The problem: Give the lines below again exactly, starting with the line that holds "let acc' := String" and going on through the line that holds "(** White space".

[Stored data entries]
»»

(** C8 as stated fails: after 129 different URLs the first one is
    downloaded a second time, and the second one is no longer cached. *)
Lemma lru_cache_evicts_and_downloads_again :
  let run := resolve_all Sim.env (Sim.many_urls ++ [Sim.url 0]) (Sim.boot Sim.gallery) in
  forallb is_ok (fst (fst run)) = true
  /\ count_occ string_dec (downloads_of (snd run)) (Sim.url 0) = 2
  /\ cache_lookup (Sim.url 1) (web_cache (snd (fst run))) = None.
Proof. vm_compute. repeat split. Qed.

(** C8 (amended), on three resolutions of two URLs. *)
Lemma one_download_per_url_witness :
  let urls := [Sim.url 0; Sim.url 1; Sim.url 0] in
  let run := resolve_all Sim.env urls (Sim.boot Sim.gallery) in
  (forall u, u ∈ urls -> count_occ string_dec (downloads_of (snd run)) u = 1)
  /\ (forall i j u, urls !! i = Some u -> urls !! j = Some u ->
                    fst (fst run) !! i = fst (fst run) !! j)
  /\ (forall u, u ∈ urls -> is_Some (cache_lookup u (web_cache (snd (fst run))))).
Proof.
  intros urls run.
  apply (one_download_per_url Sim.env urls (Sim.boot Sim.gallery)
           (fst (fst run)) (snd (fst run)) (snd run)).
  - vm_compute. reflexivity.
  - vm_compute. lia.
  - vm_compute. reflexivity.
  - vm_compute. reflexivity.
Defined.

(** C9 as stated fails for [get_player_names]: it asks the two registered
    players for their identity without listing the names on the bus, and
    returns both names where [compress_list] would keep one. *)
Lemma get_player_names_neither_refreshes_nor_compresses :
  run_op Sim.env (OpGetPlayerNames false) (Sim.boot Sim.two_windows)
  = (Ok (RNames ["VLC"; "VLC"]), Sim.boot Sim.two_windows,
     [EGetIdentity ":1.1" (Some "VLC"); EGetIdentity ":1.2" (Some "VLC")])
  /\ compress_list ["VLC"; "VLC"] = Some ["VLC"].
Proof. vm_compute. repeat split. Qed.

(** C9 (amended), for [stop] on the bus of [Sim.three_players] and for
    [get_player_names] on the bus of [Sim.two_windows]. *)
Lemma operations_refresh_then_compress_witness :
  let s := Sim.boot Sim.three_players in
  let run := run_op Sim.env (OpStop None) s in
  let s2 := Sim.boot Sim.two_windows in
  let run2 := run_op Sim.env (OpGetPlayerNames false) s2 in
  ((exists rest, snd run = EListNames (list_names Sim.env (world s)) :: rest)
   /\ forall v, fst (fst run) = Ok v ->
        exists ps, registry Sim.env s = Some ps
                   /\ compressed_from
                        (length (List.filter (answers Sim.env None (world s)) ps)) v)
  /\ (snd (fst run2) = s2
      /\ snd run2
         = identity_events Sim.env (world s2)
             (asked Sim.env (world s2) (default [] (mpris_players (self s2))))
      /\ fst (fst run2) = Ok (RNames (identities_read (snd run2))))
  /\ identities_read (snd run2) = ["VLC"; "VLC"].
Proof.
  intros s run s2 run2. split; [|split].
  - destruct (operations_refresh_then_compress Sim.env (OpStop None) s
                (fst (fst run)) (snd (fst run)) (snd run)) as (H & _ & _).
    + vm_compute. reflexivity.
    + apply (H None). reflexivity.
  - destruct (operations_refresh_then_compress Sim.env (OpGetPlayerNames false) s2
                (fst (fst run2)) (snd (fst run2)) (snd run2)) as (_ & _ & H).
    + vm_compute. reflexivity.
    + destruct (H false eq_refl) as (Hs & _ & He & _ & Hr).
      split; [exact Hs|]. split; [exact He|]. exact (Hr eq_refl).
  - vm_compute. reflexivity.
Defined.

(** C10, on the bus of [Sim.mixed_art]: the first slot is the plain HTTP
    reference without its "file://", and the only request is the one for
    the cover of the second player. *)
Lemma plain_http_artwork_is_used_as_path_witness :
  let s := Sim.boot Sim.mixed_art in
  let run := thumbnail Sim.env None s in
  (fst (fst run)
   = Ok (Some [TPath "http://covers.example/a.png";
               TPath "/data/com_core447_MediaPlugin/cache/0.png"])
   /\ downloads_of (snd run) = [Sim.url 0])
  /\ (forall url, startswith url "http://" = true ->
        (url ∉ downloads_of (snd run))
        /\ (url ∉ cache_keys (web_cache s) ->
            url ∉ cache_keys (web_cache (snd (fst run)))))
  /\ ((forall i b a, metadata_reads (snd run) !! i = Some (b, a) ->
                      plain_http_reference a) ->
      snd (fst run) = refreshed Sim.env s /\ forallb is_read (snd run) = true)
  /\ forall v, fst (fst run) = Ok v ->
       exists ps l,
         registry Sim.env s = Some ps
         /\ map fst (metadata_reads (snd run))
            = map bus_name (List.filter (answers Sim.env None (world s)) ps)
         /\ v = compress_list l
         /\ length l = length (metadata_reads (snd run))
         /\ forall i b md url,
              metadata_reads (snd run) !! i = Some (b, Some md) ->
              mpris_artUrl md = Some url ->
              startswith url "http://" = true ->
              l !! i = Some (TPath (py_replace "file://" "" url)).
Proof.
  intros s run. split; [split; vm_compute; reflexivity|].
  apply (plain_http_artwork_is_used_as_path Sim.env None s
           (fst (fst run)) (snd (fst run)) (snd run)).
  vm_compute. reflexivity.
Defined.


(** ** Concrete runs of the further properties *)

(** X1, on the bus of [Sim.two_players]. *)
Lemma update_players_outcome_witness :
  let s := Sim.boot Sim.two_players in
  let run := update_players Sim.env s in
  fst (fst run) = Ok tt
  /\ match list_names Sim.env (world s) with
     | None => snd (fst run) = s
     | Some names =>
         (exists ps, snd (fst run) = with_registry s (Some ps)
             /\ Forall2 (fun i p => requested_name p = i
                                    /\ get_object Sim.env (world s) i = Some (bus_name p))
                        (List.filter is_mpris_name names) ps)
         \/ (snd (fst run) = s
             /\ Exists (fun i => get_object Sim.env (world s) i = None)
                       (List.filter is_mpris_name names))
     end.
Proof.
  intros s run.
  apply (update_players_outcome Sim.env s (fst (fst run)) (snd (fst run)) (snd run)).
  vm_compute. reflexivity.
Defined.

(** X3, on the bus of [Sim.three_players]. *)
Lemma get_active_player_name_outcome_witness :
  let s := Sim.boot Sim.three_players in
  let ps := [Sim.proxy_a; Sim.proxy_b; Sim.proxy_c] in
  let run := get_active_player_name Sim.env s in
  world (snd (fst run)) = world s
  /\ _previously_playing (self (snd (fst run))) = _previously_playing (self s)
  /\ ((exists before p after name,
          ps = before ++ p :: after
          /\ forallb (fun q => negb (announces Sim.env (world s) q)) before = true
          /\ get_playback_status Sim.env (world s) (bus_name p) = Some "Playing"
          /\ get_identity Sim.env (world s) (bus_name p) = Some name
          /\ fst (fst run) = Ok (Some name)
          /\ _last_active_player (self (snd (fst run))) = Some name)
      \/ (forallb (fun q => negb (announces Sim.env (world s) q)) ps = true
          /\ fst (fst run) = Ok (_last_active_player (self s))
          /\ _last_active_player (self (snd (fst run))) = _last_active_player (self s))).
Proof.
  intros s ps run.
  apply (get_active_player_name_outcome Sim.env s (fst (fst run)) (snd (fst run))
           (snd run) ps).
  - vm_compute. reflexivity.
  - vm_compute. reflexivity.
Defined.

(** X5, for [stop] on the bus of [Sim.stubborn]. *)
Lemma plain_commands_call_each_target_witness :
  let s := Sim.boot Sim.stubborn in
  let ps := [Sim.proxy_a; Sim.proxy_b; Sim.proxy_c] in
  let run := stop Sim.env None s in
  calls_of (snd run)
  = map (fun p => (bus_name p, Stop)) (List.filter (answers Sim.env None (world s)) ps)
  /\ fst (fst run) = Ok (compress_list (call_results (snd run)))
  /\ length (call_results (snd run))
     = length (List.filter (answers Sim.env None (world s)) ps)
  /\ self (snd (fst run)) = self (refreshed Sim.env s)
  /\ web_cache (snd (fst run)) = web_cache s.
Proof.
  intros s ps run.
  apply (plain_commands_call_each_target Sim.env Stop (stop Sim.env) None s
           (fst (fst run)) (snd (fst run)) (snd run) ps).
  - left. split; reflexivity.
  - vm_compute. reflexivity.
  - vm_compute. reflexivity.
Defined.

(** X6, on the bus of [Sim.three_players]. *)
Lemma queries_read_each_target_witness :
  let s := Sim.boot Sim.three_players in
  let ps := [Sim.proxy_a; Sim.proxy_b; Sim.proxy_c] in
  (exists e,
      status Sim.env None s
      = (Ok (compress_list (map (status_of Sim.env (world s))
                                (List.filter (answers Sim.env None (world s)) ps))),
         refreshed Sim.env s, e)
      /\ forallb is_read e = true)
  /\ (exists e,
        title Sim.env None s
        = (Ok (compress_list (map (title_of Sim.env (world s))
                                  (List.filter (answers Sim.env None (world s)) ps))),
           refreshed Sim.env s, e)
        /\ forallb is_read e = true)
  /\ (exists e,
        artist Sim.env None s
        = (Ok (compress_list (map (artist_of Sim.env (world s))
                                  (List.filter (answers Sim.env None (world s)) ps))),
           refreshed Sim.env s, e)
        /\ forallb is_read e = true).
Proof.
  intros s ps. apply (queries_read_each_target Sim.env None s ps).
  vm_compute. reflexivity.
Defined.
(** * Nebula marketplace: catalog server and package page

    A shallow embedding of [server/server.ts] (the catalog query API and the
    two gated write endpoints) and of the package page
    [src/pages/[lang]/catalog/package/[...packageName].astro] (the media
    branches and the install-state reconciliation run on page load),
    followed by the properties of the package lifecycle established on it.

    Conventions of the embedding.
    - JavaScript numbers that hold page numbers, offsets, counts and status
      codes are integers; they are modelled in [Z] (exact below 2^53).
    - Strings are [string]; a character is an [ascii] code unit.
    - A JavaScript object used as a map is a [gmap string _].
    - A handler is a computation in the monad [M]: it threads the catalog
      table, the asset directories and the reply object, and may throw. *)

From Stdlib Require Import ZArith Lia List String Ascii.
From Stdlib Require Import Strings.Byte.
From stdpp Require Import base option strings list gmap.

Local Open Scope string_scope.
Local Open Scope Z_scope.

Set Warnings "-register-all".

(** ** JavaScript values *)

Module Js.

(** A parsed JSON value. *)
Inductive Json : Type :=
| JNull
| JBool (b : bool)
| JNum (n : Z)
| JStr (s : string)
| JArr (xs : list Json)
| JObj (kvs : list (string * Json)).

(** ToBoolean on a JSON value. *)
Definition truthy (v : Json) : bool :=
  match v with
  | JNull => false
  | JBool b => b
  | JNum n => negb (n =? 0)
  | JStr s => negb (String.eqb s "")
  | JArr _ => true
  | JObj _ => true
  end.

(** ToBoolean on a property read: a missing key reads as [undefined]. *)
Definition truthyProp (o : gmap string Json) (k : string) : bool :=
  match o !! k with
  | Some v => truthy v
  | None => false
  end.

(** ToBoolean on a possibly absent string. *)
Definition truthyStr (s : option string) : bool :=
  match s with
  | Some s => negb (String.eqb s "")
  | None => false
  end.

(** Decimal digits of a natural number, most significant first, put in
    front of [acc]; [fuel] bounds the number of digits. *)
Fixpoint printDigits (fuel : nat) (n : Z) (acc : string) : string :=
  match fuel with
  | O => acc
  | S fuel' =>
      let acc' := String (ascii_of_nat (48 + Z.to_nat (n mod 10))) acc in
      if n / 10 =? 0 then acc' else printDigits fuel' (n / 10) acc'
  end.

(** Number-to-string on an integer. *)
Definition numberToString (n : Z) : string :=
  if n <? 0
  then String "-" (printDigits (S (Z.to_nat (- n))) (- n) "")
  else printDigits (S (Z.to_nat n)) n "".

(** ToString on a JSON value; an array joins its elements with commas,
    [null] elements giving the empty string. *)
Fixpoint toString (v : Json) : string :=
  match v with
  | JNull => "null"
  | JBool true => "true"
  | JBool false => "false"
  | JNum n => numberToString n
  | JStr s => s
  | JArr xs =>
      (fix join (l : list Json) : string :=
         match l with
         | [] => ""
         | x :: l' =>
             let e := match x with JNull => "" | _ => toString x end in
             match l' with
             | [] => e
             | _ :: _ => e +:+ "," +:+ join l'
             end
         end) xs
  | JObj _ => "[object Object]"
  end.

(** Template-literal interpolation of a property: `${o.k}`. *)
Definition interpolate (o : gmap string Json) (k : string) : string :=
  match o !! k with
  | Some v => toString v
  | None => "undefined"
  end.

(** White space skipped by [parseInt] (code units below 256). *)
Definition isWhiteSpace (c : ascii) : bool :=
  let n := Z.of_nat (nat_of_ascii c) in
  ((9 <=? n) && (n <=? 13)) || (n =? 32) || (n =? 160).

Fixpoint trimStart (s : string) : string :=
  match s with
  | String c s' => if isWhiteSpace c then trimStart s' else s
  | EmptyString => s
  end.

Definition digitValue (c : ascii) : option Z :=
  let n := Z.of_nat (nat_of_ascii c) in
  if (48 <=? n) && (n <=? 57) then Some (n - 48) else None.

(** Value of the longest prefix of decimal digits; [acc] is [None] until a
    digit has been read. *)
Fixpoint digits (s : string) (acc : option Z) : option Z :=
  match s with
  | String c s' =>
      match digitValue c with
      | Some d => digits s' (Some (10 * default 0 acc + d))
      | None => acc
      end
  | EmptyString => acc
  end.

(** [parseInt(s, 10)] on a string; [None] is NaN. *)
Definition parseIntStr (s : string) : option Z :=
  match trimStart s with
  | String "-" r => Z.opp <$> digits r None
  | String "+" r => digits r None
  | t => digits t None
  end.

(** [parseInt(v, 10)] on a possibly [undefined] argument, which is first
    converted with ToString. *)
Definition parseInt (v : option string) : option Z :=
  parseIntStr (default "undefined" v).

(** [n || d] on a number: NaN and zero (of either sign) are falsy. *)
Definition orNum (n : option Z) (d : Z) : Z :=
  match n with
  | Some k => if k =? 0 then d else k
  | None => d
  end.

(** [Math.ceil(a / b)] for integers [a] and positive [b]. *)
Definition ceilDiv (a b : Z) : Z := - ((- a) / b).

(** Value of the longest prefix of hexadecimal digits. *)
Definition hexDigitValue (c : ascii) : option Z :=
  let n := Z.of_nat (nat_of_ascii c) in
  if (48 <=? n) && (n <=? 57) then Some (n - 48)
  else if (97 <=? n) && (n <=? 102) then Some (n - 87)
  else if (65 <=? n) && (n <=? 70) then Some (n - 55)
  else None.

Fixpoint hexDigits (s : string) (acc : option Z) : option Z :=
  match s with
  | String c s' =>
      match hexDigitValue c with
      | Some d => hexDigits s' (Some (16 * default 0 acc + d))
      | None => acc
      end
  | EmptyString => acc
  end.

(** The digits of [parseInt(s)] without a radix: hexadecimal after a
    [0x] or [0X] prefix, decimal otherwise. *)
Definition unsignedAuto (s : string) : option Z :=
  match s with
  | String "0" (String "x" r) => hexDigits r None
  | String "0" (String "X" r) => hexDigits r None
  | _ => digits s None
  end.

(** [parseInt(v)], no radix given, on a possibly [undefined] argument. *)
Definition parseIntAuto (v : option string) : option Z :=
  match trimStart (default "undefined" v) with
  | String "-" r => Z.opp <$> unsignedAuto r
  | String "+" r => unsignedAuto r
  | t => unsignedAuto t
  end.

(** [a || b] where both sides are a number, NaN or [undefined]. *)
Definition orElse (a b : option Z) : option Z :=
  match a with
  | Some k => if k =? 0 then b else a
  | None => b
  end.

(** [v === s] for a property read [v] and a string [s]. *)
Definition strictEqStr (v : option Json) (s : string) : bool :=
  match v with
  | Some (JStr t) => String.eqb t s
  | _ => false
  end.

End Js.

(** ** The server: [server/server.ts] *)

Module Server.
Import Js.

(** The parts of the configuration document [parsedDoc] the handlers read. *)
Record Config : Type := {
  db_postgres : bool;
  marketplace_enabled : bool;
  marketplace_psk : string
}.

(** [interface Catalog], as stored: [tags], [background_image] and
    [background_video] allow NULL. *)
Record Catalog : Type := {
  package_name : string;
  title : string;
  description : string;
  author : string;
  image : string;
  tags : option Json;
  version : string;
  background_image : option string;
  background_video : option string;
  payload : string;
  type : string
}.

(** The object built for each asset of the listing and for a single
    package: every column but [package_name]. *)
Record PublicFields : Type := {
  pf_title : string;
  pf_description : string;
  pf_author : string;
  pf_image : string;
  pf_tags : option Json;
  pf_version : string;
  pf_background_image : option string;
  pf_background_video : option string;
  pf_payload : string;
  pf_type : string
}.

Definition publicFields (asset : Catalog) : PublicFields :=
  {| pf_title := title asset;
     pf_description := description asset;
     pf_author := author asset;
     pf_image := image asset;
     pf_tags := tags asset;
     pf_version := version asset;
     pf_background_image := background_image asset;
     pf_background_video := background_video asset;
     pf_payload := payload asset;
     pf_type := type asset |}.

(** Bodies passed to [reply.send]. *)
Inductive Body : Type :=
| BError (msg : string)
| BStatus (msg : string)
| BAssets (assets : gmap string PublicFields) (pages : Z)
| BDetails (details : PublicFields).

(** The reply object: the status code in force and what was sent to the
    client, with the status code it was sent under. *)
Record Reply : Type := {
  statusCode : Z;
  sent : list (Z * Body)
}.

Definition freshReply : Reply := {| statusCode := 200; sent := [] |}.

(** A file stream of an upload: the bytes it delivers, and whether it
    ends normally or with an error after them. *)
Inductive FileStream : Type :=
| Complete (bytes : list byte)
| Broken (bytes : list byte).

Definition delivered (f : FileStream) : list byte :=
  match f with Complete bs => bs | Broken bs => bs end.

««

Answer space:
      let acc' := String (ascii_of_nat (48 + Z.to_nat (n mod 10))) acc in
      if n / 10 =? 0 then acc' else printDigits fuel' (n / 10) acc'
  end.

(** Number-to-string on an integer. *)
Definition numberToString (n : Z) : string :=
  if n <? 0
  then String "-" (printDigits (S (Z.to_nat (- n))) (- n) "")
  else printDigits (S (Z.to_nat n)) n "".

(** ToString on a JSON value; an array joins its elements with commas,
    [null] elements giving the empty string. *)
Fixpoint toString (v : Json) : string :=
  match v with
  | JNull => "null"
  | JBool true => "true"
  | JBool false => "false"
  | JNum n => numberToString n
  | JStr s => s
  | JArr xs =>
      (fix join (l : list Json) : string :=
         match l with
         | [] => ""
         | x :: l' =>
             let e := match x with JNull => "" | _ => toString x end in
             match l' with
             | [] => e
             | _ :: _ => e +:+ "," +:+ join l'
             end
         end) xs
  | JObj _ => "[object Object]"
  end.

(** Template-literal interpolation of a property: `${o.k}`. *)
Definition interpolate (o : gmap string Json) (k : string) : string :=
  match o !! k with
  | Some v => toString v
  | None => "undefined"
  end.

(** White space skipped by [parseInt] (code units below 256). *)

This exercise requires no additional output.